After finding the line with "r :: rows =>" in the data below, set down exactly each line through the one with "(** The column", inclusive, and stop there.

→ **DATA TO PROCESS**
+++

(** Reading leaves the world as it is. *)
Lemma verify_row_world dek r w : (verify_row dek r w).2 = w.
Proof. done. Qed.
Lemma decrypt_entry_row_ok s now r w e w' :
  decrypt_entry_row s now r w = (Ok e, w') -> w' = w /\ en_entry_id e = Some (entry_id r).
Proof.
  unfold decrypt_entry_row. intros E. apply M_bind_ok in E as (dek & w1 & E1 & E). injection E1 as _ <-.
  apply M_bind_ok in E as (u & w2 & E2 & E). apply (f_equal snd) in E2. rewrite verify_row_world in E2. simpl in E2. subst w2.
  injection E as E <-. split; [done|]. unfold open_row in E. result_inv. by simplify_eq.
Qed.
Lemma decrypt_rows_ok s now rows w es w' :
  decrypt_rows s now rows w = (Ok es, w') ->
  w' = w /\ List.map en_entry_id es = List.map (fun r => Some (entry_id r)) rows.
Proof.
  revert w es w'. induction rows as [|r rows IH]; intros w es w' E; simpl in E; [by injection E as <- <-|].
  apply M_bind_ok in E as (e & w1 & E1 & E). apply decrypt_entry_row_ok in E1 as [-> He].
  apply M_bind_ok in E as (l & w2 & E2 & E). apply IH in E2 as [-> Hl]. injection E as <- <-. simpl. by rewrite He, Hl.
Qed.

Lemma verified_ids_spec dek v h k db l ids :
  verified_ids dek v h k db l = Ok ids ->
  (forall m, m ∈ l -> exists d, candidate_domain dek v k db m = Ok d) /\
  forall id, id ∈ ids <-> exists m d, m ∈ l /\ candidate_domain dek v k db m = Ok d /\ domains_match h d = true /\ dm_entry_id m = id.
Proof.
  revert ids. induction l as [|x l IH]; intros ids E; cbn [verified_ids] in E.
  - injection E as <-. split; [intros m Hm; by apply elem_of_nil in Hm|]. intros id. rewrite elem_of_nil. split; [done|].
    intros (m & d & Hm & _). by apply elem_of_nil in Hm.
  - apply result_bind_ok in E as (d & Ed & E). apply result_bind_ok in E as (rest & Er & E). apply IH in Er as [I1 I2].
    injection E as <-. split.
    + intros m [->|Hm]%elem_of_cons; eauto.
    + intros id. assert (id ∈ (if domains_match h d then dm_entry_id x :: rest else rest) <->
        (domains_match h d = true /\ dm_entry_id x = id) \/ id ∈ rest) as ->.
      { destruct (domains_match h d); rewrite ?elem_of_cons; naive_solver. }
      rewrite I2. split.
      * intros [[? ?]|(m & d' & ? & ? & ? & ?)]; [exists x, d|exists m, d']; rewrite elem_of_cons; repeat split; auto.
      * intros (m & d' & [->|Hm]%elem_of_cons & Em & Hmt & Hid); [left|right; exists m, d'; done].
        rewrite Ed in Em. injection Em as <-. done.
Qed.

Lemma candidate_domain_ok dek v k db m d :
  candidate_domain dek v k db m = Ok d ->
  exists sid enc, dm_sync_id m = Some sid /\ domain_enc m = Some enc /\ open_domain dek v sid enc = Ok d.
Proof.
  unfold candidate_domain. intros E. result_inv. simplify_eq.
  match goal with E : map_err _ _ = Ok _ |- _ => apply map_err_ok in E end. eauto 10.
Qed.
(* ===== verification/SyncOutbox.v ===== *)
(** * Core: the outbox of the sync client ([sync/change_tracker.rs],
    [sync/outbox.rs])

    Pending rows become mutations; the relay's results move them out of the
    outbox, mark them conflicted or send them again. *)

From S2P Require Import Prelude Text ThirdParty Aad Envelope CoreError EnvelopeOps SyncWire KeySlots LocalDb ContentGuard Entries Totp SyncModels.
From Stdlib Require Import ZArith Lia Strings.String Strings.Byte Strings.Ascii.
From stdpp Require Import base list option strings numbers gmap.
From S2P Require Import Text.
Open Scope Z_scope.

(** [ssh::SshKey::decrypt_private_key] ([ssh.rs]). *)
Definition decrypt_private_key `{Aead} (dek private_key_encrypted nonce auth_tag : bytes) : Res string :=
  _ ← err_if (negb (length nonce =? 12)%nat) (InvalidInput "Invalid nonce length");
  _ ← err_if (negb (length auth_tag =? 16)%nat) (InvalidInput "Invalid auth tag length");
  b ← map_err Crypto (decrypt_entry dek {| ee_nonce := nonce; ee_ciphertext := private_key_encrypted; ee_auth_tag := auth_tag |});
  ok_or (from_utf8 b) (InvalidInput "Invalid UTF-8 in private key").

(** [{"tombstone":true}]. *)
Definition dquote : string := String "034"%char EmptyString.
Definition tombstone_data : bytes := as_bytes ("{" +:+ dquote +:+ "tombstone" +:+ dquote +:+ ":true}").

(** A row is pushed unless it is skipped with a warning. *)
Fixpoint collect {R} (f : R -> M (option SyncEntryBlob)) (rows : list R) : M (list SyncEntryBlob) :=
  match rows with
  | [] => mret []
  | r :: rows =>
    b ← f r;
    l ← collect f rows;
    mret (match b with Some b => b :: l | None => l end)
  end.

Definition is_pending (c : SyncCols) : bool := bool_decide (sync_state c = Pending).

(** The column [sync_id], read as text and parsed. *)
Definition row_sync_id `{UuidText} (c : SyncCols) : Res (string * Uuid) :=
  s ← ok_or (sync_id c) sqlite_error;
  u ← ok_or (uuid_parse_str s) (InvalidInput "Invalid sync_id");
  Ok (s, u).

+++

→ **EXERCISE RESPONSE**
  | r :: rows =>
    b ← f r;
    l ← collect f rows;
    mret (match b with Some b => b :: l | None => l end)
  end.

Definition is_pending (c : SyncCols) : bool := bool_decide (sync_state c = Pending).

(** The column [sync_id], read as text and parsed. *)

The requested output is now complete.